- WHAT YOU ARE ASKED TO DO -
From the entries below, please output exactly the lines starting at the one containing "(** [x * k] for a positive constant [k]. *)" and ending at the one containing "[crypto/hmac], [time]) are", both included.

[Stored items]
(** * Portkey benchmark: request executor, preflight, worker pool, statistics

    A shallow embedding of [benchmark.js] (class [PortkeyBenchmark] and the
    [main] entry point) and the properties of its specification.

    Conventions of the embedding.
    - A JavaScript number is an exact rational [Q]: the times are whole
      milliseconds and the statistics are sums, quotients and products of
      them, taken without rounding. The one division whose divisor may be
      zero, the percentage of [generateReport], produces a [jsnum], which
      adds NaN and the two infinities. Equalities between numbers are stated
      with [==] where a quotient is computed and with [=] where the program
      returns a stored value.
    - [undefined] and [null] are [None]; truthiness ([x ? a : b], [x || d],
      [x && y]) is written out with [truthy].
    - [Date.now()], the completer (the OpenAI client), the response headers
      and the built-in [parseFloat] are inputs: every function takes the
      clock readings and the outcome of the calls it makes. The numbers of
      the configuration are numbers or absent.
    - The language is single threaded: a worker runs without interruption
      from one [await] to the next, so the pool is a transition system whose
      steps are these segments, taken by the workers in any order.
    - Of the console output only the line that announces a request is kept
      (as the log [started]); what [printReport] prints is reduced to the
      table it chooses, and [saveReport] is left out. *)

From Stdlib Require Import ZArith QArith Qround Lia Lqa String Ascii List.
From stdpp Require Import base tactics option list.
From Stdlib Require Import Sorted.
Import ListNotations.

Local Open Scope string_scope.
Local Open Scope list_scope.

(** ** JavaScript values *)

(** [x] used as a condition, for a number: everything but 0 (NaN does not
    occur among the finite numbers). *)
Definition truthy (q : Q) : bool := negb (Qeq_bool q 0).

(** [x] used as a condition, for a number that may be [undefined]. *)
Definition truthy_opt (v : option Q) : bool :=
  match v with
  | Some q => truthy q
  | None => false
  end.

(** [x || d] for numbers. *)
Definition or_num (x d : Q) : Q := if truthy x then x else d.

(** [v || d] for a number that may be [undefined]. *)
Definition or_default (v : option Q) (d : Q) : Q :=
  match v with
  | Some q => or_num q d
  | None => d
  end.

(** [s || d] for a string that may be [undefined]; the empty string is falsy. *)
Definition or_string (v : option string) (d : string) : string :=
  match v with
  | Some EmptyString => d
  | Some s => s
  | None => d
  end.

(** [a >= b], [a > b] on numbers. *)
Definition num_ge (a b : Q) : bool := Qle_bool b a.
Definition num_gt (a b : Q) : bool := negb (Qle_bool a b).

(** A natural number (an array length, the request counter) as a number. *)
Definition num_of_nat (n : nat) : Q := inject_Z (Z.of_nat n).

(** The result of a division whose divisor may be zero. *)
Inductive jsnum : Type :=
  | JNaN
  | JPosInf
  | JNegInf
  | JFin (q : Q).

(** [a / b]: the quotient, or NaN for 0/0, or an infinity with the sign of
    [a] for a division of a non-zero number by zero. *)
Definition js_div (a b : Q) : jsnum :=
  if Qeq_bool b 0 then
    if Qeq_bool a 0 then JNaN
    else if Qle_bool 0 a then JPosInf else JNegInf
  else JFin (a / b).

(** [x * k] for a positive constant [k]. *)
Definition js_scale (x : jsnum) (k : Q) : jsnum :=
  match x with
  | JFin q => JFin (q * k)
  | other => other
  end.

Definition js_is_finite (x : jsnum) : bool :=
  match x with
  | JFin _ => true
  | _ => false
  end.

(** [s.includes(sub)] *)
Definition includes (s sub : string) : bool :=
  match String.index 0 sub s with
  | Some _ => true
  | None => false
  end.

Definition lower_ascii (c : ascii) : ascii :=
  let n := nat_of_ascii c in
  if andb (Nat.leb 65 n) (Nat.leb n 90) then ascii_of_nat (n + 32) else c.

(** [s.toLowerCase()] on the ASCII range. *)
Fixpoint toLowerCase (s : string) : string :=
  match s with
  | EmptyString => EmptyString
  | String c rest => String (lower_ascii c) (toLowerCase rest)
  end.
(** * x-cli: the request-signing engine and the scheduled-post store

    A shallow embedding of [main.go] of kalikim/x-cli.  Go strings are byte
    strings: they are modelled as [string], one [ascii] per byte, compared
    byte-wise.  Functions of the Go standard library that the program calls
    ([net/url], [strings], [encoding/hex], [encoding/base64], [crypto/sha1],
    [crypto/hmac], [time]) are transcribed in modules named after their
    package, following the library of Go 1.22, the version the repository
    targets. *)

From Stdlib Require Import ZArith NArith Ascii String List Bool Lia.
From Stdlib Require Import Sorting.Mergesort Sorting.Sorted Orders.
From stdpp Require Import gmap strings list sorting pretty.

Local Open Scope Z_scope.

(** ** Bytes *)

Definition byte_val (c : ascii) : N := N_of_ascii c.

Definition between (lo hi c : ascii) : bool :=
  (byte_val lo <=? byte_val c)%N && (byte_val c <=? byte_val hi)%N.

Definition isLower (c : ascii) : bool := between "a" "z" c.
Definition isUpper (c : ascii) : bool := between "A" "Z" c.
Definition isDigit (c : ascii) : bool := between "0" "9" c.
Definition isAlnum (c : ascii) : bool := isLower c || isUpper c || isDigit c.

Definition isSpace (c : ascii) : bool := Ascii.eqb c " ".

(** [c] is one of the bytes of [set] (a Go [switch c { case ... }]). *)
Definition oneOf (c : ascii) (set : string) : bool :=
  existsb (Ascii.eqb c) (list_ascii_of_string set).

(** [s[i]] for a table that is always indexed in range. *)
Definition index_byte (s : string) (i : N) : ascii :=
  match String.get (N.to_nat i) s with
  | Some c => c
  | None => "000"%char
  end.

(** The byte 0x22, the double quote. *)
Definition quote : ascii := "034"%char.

- SOLUTION BELOW -
(** [x * k] for a positive constant [k]. *)
Definition js_scale (x : jsnum) (k : Q) : jsnum :=
  match x with
  | JFin q => JFin (q * k)
  | other => other
  end.

Definition js_is_finite (x : jsnum) : bool :=
  match x with
  | JFin _ => true
  | _ => false
  end.

(** [s.includes(sub)] *)
Definition includes (s sub : string) : bool :=
  match String.index 0 sub s with
  | Some _ => true
  | None => false
  end.

Definition lower_ascii (c : ascii) : ascii :=
  let n := nat_of_ascii c in
  if andb (Nat.leb 65 n) (Nat.leb n 90) then ascii_of_nat (n + 32) else c.

(** [s.toLowerCase()] on the ASCII range. *)
Fixpoint toLowerCase (s : string) : string :=
  match s with
  | EmptyString => EmptyString
  | String c rest => String (lower_ascii c) (toLowerCase rest)
  end.
(** * x-cli: the request-signing engine and the scheduled-post store

    A shallow embedding of [main.go] of kalikim/x-cli.  Go strings are byte
    strings: they are modelled as [string], one [ascii] per byte, compared
    byte-wise.  Functions of the Go standard library that the program calls
    ([net/url], [strings], [encoding/hex], [encoding/base64], [crypto/sha1],
    [crypto/hmac], [time]) are transcribed in modules named after their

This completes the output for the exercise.